See also: Direct primary care

Direct primary care is a healthcare model that has emerged as an alternative to the third-party insurance system. It is a retainer-based model, meaning that patients pay a flat fee—called a retainer—to their physician, covering all their primary care visits and services. Most direct primary care practices do not accept insurance.

Because direct primary care is a new model that has grown very quickly, in some states there is a lack of clarity on how they should be regulated. In many cases, direct primary care practices have been regulated under insurance laws as risk-bearing entities. To protect direct primary care practices from future liability, 17 states had enacted legislation clarifying that direct primary care is not subject to state insurance regulation as of April 22, 2016.

Electronic health records

See also: Electronic health records

Electronic health records (EHRs) are digital versions of patient medical files that can collect more comprehensive health histories from multiple providers than paper records. The federal government became a major proponent of EHRs when it enacted the HITECH Act in 2009, which established incentives and penalties for Medicare providers regarding EHR adoption. In 2013, 78 percent of physicians used some type of electronic health record (EHR) system, compared to only 18 percent in 2001.

Health savings accounts

See also: Health savings accounts

Health savings accounts are financial accounts that allow for tax-free (at the federal level) deposits and withdrawals for healthcare expenses. Health savings accounts were permanently written into the tax code when former-President George W. Bush signed the Medicare Prescription Drug Improvement and Modernization Act in 2003. The accounts are coupled with high-deductible health plans and are designed to allow individuals to save for future out-of-pocket healthcare expenses. Health savings accounts stay with individuals through retirement, even if they change jobs.

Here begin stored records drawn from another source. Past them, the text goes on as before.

(** A freed pool is not touched. *)
Lemma untouched p : w_pcs w !! i = Some p -> touches p && w_freed w = false.
Proof using V.
  intros Hi. destruct (w_freed w) eqn:E; [|apply andb_false_r]. rewrite andb_true_r.
  pose proof (n_freed _ _ _ _ _ _ _ _ (v_numbers _ V)) as Nf. rewrite E in Nf. destruct (Nf eq_refl) as (B & _ & W).
  pose proof (count_none busy _ B _ _ Hi) as Hb. pose proof (places (w_pcs w)) as P.
  assert (A : #[awake] (w_pcs w) = 0) by (pose proof (count_nonneg awake (w_pcs w)); lia).
  assert (A' : #[wwait] (w_pcs w) = 0) by lia.
  pose proof (count_none awake _ A _ _ Hi). pose proof (count_none wwait _ A' _ _ Hi). by destruct p.
Qed.

Lemma turn_safe p c : c <> Fails -> w_pcs w !! i = Some p -> safe (turn i p c w).
Proof using V.
  intros Hc Hi. unfold turn. rewrite (untouched p Hi).
  pose proof (count_none failing _ (n_failing _ _ _ _ _ _ _ _ (v_numbers _ V)) _ _ Hi) as Hf.
  destruct p; first [done | by apply worker_safe | by apply enqueue_safe | by apply waiter_safe | by apply destroy_safe | by apply create_safe].
Qed.
End Turn.

Lemma exec_safe w x : pool_inv w -> legal x w = true -> safe (exec x w).
Proof.
  intros V Hl. destruct x as [i c|i|i f]; simpl.
  - destruct (w_pcs w !! i) eqn:Hi; [|done]. apply turn_safe; [done| |done]. by intros ->.
  - destruct (w_pcs w !! i) eqn:Hi; [|done]. destruct (_ || _) eqn:E; [|done]. by apply wakes.
  - destruct (w_pcs w !! i) as [p|] eqn:Hi; [|done]. destruct p; try done. by eapply invoke_safe.
Qed.

(** More threads than this, and the size of their block wraps around. *)
Definition MAX_THREADS : Z := 2305843009213693952.

Lemma init_inv n queue clients : 0 < n < MAX_THREADS -> zlen queue = POOL_QUEUE_CAPACITY -> pool_inv (world_init n queue clients).
Proof.
  unfold MAX_THREADS. intros Hn Hq. constructor; simpl.
  - constructor; try done. simpl. unfold SIZEOF_PTHREAD. rewrite u64_small by lia. lia.
  - unfold flight. simpl. by induction clients.
  - change (in_ring _) with 0. change (zlen []) with 0. constructor; simpl; rewrite ?total_replicate; simpl; unfold POOL_QUEUE_CAPACITY; lia.
  - constructor; simpl; [done| | |].
    + intros j. split; [by intros ?%not_elem_of_nil|]. by intros (p & [[-> <-]|[? [-> _]%lookup_replicate]]%lookup_cons_Some & ?).
    + by intros i k [[-> [= <-]]|[? [? _]%lookup_replicate]]%lookup_cons_Some.
    + by intros i k m j [[-> ?]|[? [? _]%lookup_replicate]]%lookup_cons_Some.
Qed.

Lemma reach_inv w w' : pool_inv w -> rtc step w w' -> pool_inv w'.
Proof.
  intros V H. induction H as [|w w1 w2 (x & Hl & He) _ IH]; [done|]. apply IH.
  pose proof (exec_safe w x V Hl) as S. by rewrite He in S.
Qed.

Supporters argue that expanded use of health savings accounts could reduce healthcare spending and costs and lower the number of uninsured individuals. Critics say the accounts are harmful for low-income individuals and expanded use of the accounts could exacerbate the uninsured rate.

Pay-for-performance

See also: Pay-for-performance

Pay-for-performance in healthcare is a third-party reimbursement model that uses incentives to encourage providers to improve the quality and cost of care. In pay-for-performance arrangements, doctors and hospitals are scored on a variety of measures and typically awarded a financial bonus for meeting quality and efficiency targets; some arrangements also impose penalties for failing to meet the specified targets.

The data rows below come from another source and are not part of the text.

(* ===== verification/GraphMemory.v ===== *)
(** * Graphs: the arrays and the lists

    What the helpers of [Graph] do to the four arrays ([reslot], [moved]), to the
    neighbour list of a slot ([nbrs]) and to the memory the graph owns ([holds]). *)

From Stdlib Require Import ZArith Lia.
From stdpp Require Import base tactics option list numbers gmap sets.
From S2P Require Import Prelude Mem Result Allocator Links Arrays Machine Graph.
Open Scope Z_scope.

(** ** Slots *)

(** What the four arrays hold for a vertex. *)
Record gslot : Type := mk_slot { sl_adj : option (tarr Z); sl_count : Z; sl_cap : Z; sl_removed : Z }.

Section Slots.
Context {C : Type}.
Implicit Types (g : zenit_graph_t C) (v w n : Z).

Definition slot_at g v : gslot :=
  mk_slot (default None (tdata (g_adj g) !! Z.to_nat v)) (default 0 (tdata (g_counts g) !! Z.to_nat v))
    (default 0 (tdata (g_capacities g) !! Z.to_nat v)) (default 0 (tdata (g_removed g) !! Z.to_nat v)).

(** An array with at least [n] elements of [sz] bytes. *)
Definition array_ok {A : Type} (p : option (tarr A)) (n sz : Z) : Prop :=
  p <> None /\ n <= zlen (tdata p) /\ zlen (pbytes (ta_block <$> p)) = zlen (tdata p) * sz.

Record arrays_ok g n : Prop := {
  ao_adj : array_ok (g_adj g) n 8;
  ao_counts : array_ok (g_counts g) n 8;
  ao_caps : array_ok (g_capacities g) n 8;
  ao_removed : array_ok (g_removed g) n 4 }.
Arguments ao_adj {g n}.
Arguments ao_counts {g n}.
Arguments ao_caps {g n}.
Arguments ao_removed {g n}.

Lemma array_get {A : Type} (p : option (tarr A)) n sz v (d : A) : array_ok p n sz -> 0 <= v < n ->
  tget p v = Ret (default d (tdata p !! Z.to_nat v)).
Proof. intros (Np & Hn & _) Hv. destruct (tget_range p v Np) as (x & E & ->); [lia|]. by rewrite E. Qed.

Lemma array_set {A : Type} (p : option (tarr A)) n sz v (x d : A) : array_ok p n sz -> 0 <= v < n ->
  exists p', tset p v x = Ret p' /\ array_ok p' n sz /\ taddr p' = taddr p /\
    forall w, 0 <= w -> default d (tdata p' !! Z.to_nat w) = if decide (w = v) then x else default d (tdata p !! Z.to_nat w).
Proof.
  intros (Np & Hn & Hb) Hv. destruct p as [t|]; [|done]. cbn [tdata] in *. unfold tset. rewrite aset_range by lia. cbn [obind].
  eexists. split; [done|]. unfold array_ok. cbn [tdata ta_data ta_block pbytes fmap option_fmap option_map taddr] in *.
  rewrite zlen_insert. split; [done|]. split; [done|]. intros w Hw. destruct (decide (w = v)) as [->|D].
  - rewrite list_lookup_insert_eq; [done|]. unfold zlen in *. lia.
  - rewrite list_lookup_insert_ne by lia. done.
Qed.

The Affordable Care Act of 2010 significantly expanded the use of pay-for-performance reimbursement models by Medicare. One of the more expansive programs is the accountable care organization, which is a network of hospitals and physicians of different specialties that coordinate patient care as a unit and are reimbursed on a pay-for-performance basis. About 24 million individuals are cared for by accountable care organizations nationwide.

Right-to-try laws

See also: Right-to-try laws

Right-to-try laws are state-level reforms that aim to allow terminally ill patients to gain access to experimental drugs without the permission of the Food and Drug Administration (FDA). Under the current model, access to experimental drugs is controlled by the FDA, which must give its approval after it receives an application from a patient's physician. Right-to-try laws allow patients and physicians to approach a drug manufacturer directly to ask for access to the drug.[1]

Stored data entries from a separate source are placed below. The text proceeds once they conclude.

Lemma base_moved c0 c c' g g' m : graph_base c0 c g m -> moved (g_vertex_capacity g) g g' ->
  g_vertex_capacity g <= g_vertex_capacity g' -> g_vertex_capacity g' * 8 <= PTRDIFF_MAX -> arrays_ok g' (g_vertex_capacity g') ->
  (forall v, g_vertex_capacity g <= v < g_vertex_capacity g' -> slot_at g' v = fresh_slot) ->
  holds a c0 c' (g_vertex_capacity g') g' -> graph_base c0 c' g' m.
Proof.
  intros H [] Hc Hm O Hf Hh. pose proof (gr_cap H). split; try done; [lia| | |rewrite mv_alloc; apply H|rewrite mv_vcount; apply H].
  - intros v Hv. destruct (decide (v < g_vertex_capacity g)) as [D|D]; [rewrite mv_slots by lia; apply H; lia|].
    rewrite Hf by lia. destruct (m !! v) eqn:E; [|done]. assert (0 <= v < g_vertex_capacity g) by (apply H; by eexists). lia.
  - intros v Hv%(gr_dom H). lia.
Qed.

Definition least_free m v : Prop := 0 <= v /\ m !! v = None /\ forall u, 0 <= u < v -> is_Some (m !! u).

Lemma edges_add_vertex dir m v : m !! v = None -> edges dir (<[v := []]> m) = edges dir m.
Proof. intros E. unfold edges. rewrite esum_insert by done. unfold edge_share. destruct dir; [done|]. by rewrite filter_nil. Qed.

Lemma add_vertex_spec c0 c g m : graph_rep c0 c g m -> Z.of_nat (size m) <= INT_MAX ->
  exists r g' c' m', zenit_graph_add_vertex (Some g) c = Ret (r, Some g', c') /\ graph_rep c0 c' g' m' /\ g_directed g' = g_directed g /\
    (r = ZENIT_ERROR_ALLOC /\ m' = m \/ r = ZENIT_OK /\ exists v, least_free m v /\ m' = <[v := []]> m).
Proof.
  intros [B Ee W] Hs. unfold zenit_graph_add_vertex. pose proof (gr_cap B) as [Hc Hc8].
  destruct (find_slot_spec c0 c g m (Z.to_nat (g_vertex_capacity g)) B Hs 0) as (r & -> & Hr); [lia|lia|lia|]. cbn [obind].
  assert (forall v g1 c1, graph_base c0 c1 g1 m -> 0 <= v < g_vertex_capacity g1 -> least_free m v -> g_directed g1 = g_directed g ->
    g_edge_count g1 = g_edge_count g -> exists r g' c' m',
      (let! removed := tset (g_removed g1) v 0 in
       Ret (ZENIT_OK, Some (set_vertex_count (u64 (g_vertex_count g1 + 1)) (set_removed removed g1)), c1)) = Ret (r, Some g', c') /\
      graph_rep c0 c' g' m' /\ g_directed g' = g_directed g /\
      (r = ZENIT_ERROR_ALLOC /\ m' = m \/ r = ZENIT_OK /\ exists v, least_free m v /\ m' = <[v := []]> m)) as Fin.
  { intros v g1 c1 B1 Hv Hf D1 E1. destruct (activate_spec c0 c1 g1 m v B1 Hv) as (p & -> & B2); [apply Hf|]. cbn [obind].
    eexists _, _, _, _. split; [done|]. split; [|split; [done|right; split; [done|by exists v]]].
    split; cbn; rewrite ?D1, ?E1; [done|by rewrite edges_add_vertex by apply Hf|]. apply wf_add_vertex; [done|apply Hf]. }
  destruct Hr as [[-> Hall]|(Hr & En & Hb)].
  - rewrite decide_True by done. pose proof (grow_vertex_arrays_spec a g c0 c (gr_arrays B) Hc Hc8 (gr_alloc B) (gr_mem B)) as
      (r & g1 & c1 & -> & M & [(-> & V & Hh)|(-> & n & V & Hn & Hn8 & O & Hf & Hh)]); cbn [obind].
    + eexists _, _, _, m. split; [done|]. split; [|split; [apply M|by left]]. pose proof (mv_ok _ _ _ M) as O. rewrite <- V in O, Hh.
      split; rewrite ?(mv_ecount _ _ _ M), ?(mv_directed _ _ _ M); [|done|done].
      eapply base_moved; [done|done|lia|lia|done|lia|done].
    + rewrite decide_False by naive_solver. subst n.
      assert (graph_base c0 c1 g1 m) as B1 by (eapply base_moved; [done|done|lia|done..]).
      assert (g_vertex_count g1 = g_vertex_capacity g) as Ev.
      { rewrite (mv_vcount _ _ _ M), (gr_vertices B). pose proof (size_bound _ _ _ _ B). pose proof (below_size m (g_vertex_capacity g) ltac:(lia) Hall). lia. }
      assert (cast_int (g_vertex_count g1) = g_vertex_capacity g) as ->.
      { rewrite Ev. apply cast_int_small. pose proof (below_size m (g_vertex_capacity g) ltac:(lia) Hall). lia. }
      apply Fin; [done|lia| |apply M|apply M]. split_and!; [lia| |done].
      destruct (m !! g_vertex_capacity g) eqn:E; [|done]. assert (0 <= g_vertex_capacity g < g_vertex_capacity g) by (apply B; by eexists). lia.
  - rewrite decide_False by lia. cbn [obind]. rewrite decide_False by naive_solver. apply Fin; try done; try lia. split_and!; [lia|done|done].
Qed.

(** ** Clearing, creating, destroying *)

Lemma graph_clear_spec c0 c g m : graph_rep c0 c g m ->
  exists g' c', zenit_graph_clear (Some g) c = Ret (Some g', c') /\ graph_rep c0 c' g' empty /\ g_directed g' = g_directed g.
Proof.
  intros [B Ee W]. unfold zenit_graph_clear. pose proof (gr_cap B) as [Hc Hc8].
  destruct (graph_clear_loop_spec a (g_vertex_capacity g) c0 (Z.to_nat (g_vertex_capacity g)) 0 g c) as (g1 & c1 & -> & R & Hh);
    [apply B|lia|lia|lia|apply B|apply B|]. cbn [obind]. eexists _, _. split; [done|]. cbn [g_directed set_edge_count set_vertex_count].
  split; [|apply R]. split; cbn [g_directed g_edge_count set_edge_count set_vertex_count]; [|done|apply wf_empty].
  destruct R. split; cbn [g_vertex_capacity g_allocator g_vertex_count set_edge_count set_vertex_count]; rewrite ?rs_vcap; try done.
  - destruct rs_ok. by split.
  - intros v Hv. change (slot_ok (slot_at g1 v) ((empty : amap) !! v)). rewrite rs_slots by done. rewrite decide_True by lia. by rewrite lookup_empty.
  - intros v [x Hv]. by rewrite lookup_empty in Hv.
  - rewrite rs_alloc. apply B.
Qed.

Lemma perm_rev4 {A : Type} (w x y z t : list A) : w ++ x ++ y ++ z ++ t ≡ₚ z ++ y ++ x ++ w ++ t.
Proof.
  rewrite (Permutation_app_swap_app w x), (Permutation_app_swap_app w y), (Permutation_app_swap_app w z).
  rewrite (Permutation_app_swap_app x y), (Permutation_app_swap_app x z). by rewrite (Permutation_app_swap_app y z).
Qed.

Lemma graph_create_spec cap directed c : 0 <= cap -> cap <> 1 -> cap * 8 < two64 ->
  exists r c', zenit_graph_create_with_allocator cap directed a c = Ret (r, c') /\
    match r with
    | None => live c' = live c
    | Some g => g_directed g = directed /\ graph_rep c c' g empty
    end.
Proof.
  intros H0 H1 H8. unfold zenit_graph_create_with_allocator.
  assert (exists k, (if decide (cap = 0) then ZENIT_GRAPH_DEFAULT_CAP else cap) = k /\ 2 <= k /\ k * 8 < two64) as (k & -> & Hk & Hk8).
  { unfold ZENIT_GRAPH_DEFAULT_CAP. case_decide; [by exists 8|exists cap; split; [done|lia]]. }
  destruct (alloc_fn a SIZEOF_GRAPH c) as [[h|] c1] eqn:E; [|eexists None, _; split; [done|]; by eapply alloc_none].
  pose proof (owns_alloc _ _ _ _ _ _ _ (owns_refl a c) E) as W. unfold SIZEOF_PTR, SIZEOF_SIZE, SIZEOF_INT.
  destruct (talloc_zero_cases a k 8 (@None (tarr Z)) c1 c _ W) as (p1 & c2 & -> & W1 & P1); [lia..|]. cbn [obind].
  destruct (talloc_zero_cases a k 8 0 c2 c _ W1) as (p2 & c3 & -> & W2 & P2); [lia..|]. cbn [obind].
  destruct (talloc_zero_cases a k 8 0 c3 c _ W2) as (p3 & c4 & -> & W3 & P3); [lia..|]. cbn [obind].
  destruct (talloc_zero_cases a k 4 0 c4 c _ W3) as (p4 & c5 & -> & W4 & P4); [lia..|]. cbn [obind].
  eapply owns_perm in W4; [|apply perm_rev4]. case_decide as D.
  { eexists None, _. split; [done|]. apply (owns_nil a). apply (owns_free a). by do 4 apply (owns_free_opt a). }
  destruct p1 as [t1|]; [|cbn in D; tauto]. destruct p2 as [t2|]; [|cbn in D; tauto]. destruct p3 as [t3|]; [|cbn in D; tauto].
  destruct p4 as [t4|]; [|cbn in D; tauto]. clear D. destruct P1 as (T1 & Z1 & M1), P2 as (T2 & Z2 & M2), P3 as (T3 & Z3 & M3), P4 as (T4 & Z4 & M4).
  assert (forall {A : Type} (t : tarr A) x sz, ta_data t = replicate (Z.to_nat k) x -> zlen (b_data (ta_block t)) = k * sz -> array_ok (Some t) k sz) as OK.
  { intros A t x sz Et Eb. split_and!; [done|cbn; rewrite Et, zlen_replicate; lia|cbn]. rewrite Et, zlen_replicate. lia. }
  destruct (tfill_spec (Some t4) 0 k 4 REMOVED_INIT 0) as (p4 & E4 & O4 & A4 & G4); [by eapply OK|lia|]. rewrite Z.sub_0_r in E4.
  rewrite E4. cbn [obind]. eexists (Some _), _. split; [done|]. cbn [g_directed]. split; [done|].
  assert (forall v, 0 <= v < k -> slot_at (mk_graph (b_addr h) (Some t1) (Some t2) (Some t3) 0 k 0 directed p4 a) v = mk_slot None 0 0 REMOVED_INIT) as S.
  { intros v Hv. unfold slot_at. cbn [g_adj g_counts g_capacities g_removed tdata]. rewrite G4, T1, T2, T3 by lia. rewrite decide_True by lia.
    rewrite !lookup_replicate_2 by lia. done. }
  split; [|done|apply wf_empty]. split; cbn [g_vertex_capacity g_allocator g_vertex_count]; try done; [| | |].
  - split; cbn; [by eapply OK..|done].
  - intros v Hv. rewrite S by done. by rewrite lookup_empty.
  - intros v [x Hv]. by rewrite lookup_empty in Hv.
  - unfold holds, heads. cbn [g_self g_adj g_counts g_capacities g_removed]. rewrite A4.
    rewrite (addrs_ext _ _ (fun _ => fresh_slot)) by (intros v Hv; by rewrite S).
    replace (addrs k (fun _ => fresh_slot)) with (@nil addr).
    + rewrite app_nil_r. eapply owns_perm; [exact W4|]. rewrite !app_assoc. by rewrite <- Permutation_cons_append.
    + unfold addrs. rewrite mjoin_nil; [done|]. by intros x (v & -> & Hv)%list_elem_of_fmap.
Qed.

Lemma free_lists_spec c0 g n (k : nat) L : arrays_ok g n -> n < two64 -> g_allocator g = a -> forall i c, 0 <= i -> i + Z.of_nat k <= n ->
  owns a c0 c (mjoin ((fun v => opt_addr (taddr (sl_adj (slot_at g v)))) <$> seqZ i (Z.of_nat k)) ++ L) ->
  exists c', free_lists k i g c = Ret c' /\ owns a c0 c' L.
Proof.
  intros O Hn Ha. induction k as [|k IH]; intros i c Hi Hk W; cbn [free_lists].
  { exists c. split; [done|]. by rewrite seqZ_nil in W. }
  rewrite (get_adj g n i O) by lia. cbn [obind]. rewrite u64_small by lia. rewrite seqZ_cons in W by lia.
  replace (Z.pred (Z.of_nat (S k))) with (Z.of_nat k) in W by lia. replace (Z.succ i) with (i + 1) in W by lia.
  cbn [fmap list_fmap mjoin list_join] in W. rewrite <- app_assoc in W. apply IH; [lia|lia|]. rewrite Ha.
  destruct (sl_adj (slot_at g i)); [by apply (owns_free_opt a)|done].
Qed.

Lemma graph_destroy_spec c0 c g m : graph_rep c0 c g m -> exists c', zenit_graph_destroy (Some g) c = Ret c' /\ live c' = live c0.
Proof.
  intros [B _ _]. unfold zenit_graph_destroy. pose proof (gr_cap B). pose proof (gr_mem B) as W. unfold holds in W.
  destruct (free_lists_spec c0 g (g_vertex_capacity g) (Z.to_nat (g_vertex_capacity g)) (heads g) (gr_arrays B) ltac:(lia) (gr_alloc B) 0 c) as (c1 & -> & W1);
    [lia|lia|rewrite Z2Nat.id by lia; eapply owns_perm; [exact W|apply Permutation_app_comm]|].
  cbn [obind]. eexists. split; [done|]. rewrite (gr_alloc B). apply (owns_nil a). apply (owns_free a). do 4 apply (owns_free_opt a).
  eapply owns_perm; [exact W1|]. unfold heads. rewrite !app_assoc. by rewrite <- Permutation_cons_append.
Qed.

Lemma get_neighbors_spec c0 c g m v o k h : graph_base c0 c g m ->
  exists r l n h', zenit_graph_get_neighbors (Some g) v (Some o) (Some k) h = Ret (r, Some l, Some n, h') /\ n = zlen (tdata l) /\
    match m !! v with
    | None => r = -1 /\ l = None
    | Some ns => r = cast_int (zlen ns) /\ tdata l = ns \/ ns <> [] /\ r = -1 /\ l = None
    end.
Proof.
  intros H. unfold zenit_graph_get_neighbors. rewrite (valid_vertex_spec _ _ _ _ v H). cbn [obind].
  destruct (m !! v) as [ns|] eqn:E.
  2: { rewrite bool_decide_false by (by intros [? ?]). eexists _, _, _, _. split; [done|]. by split_and!. }
  rewrite bool_decide_true by (by eexists). destruct (base_slot _ _ _ _ _ _ H E) as (Hv & _ & N).
  rewrite (get_count g _ v (gr_arrays H) Hv), (nb_count N). cbn [obind]. case_decide as D.
  { destruct ns; [|rewrite zlen_cons in D; pose proof (zlen_nonneg ns); lia]. eexists _, _, _, _. split; [done|]. split; [done|]. by left. }
  destruct (malloc (u64 (zlen ns * SIZEOF_INT)) h) as [[b|] h'].
  2: { eexists _, _, _, _. split; [done|]. split; [done|]. right. split_and!; [|done|done]. by intros ->. }
  rewrite (get_adj g _ v (gr_arrays H) Hv). cbn [obind]. destruct (nb_room N) as [room Er]. rewrite Er.
  rewrite (rd_Ret (ns ++ room) 0 (zlen ns)) by (rewrite ?zlen_app; pose proof (zlen_nonneg room); pose proof (zlen_nonneg ns); lia).
  cbn [obind]. rewrite drop_0. unfold zlen at 2. rewrite Nat2Z.id, take_app_length. eexists _, _, _, _. split; [done|]. split; [done|]. by left.
Qed.
End Refine.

Since Colorado passed the first right-to-try law in 2014, about half of other states nationwide followed suit, with right-to-try laws on the books in 27 states total as of March 2016. While it's unclear whether any patients have utilized the laws, supporters say the laws will help patients access experimental medications faster and more easily. Critics argue the laws will have little practical effect and may even do more harm than good.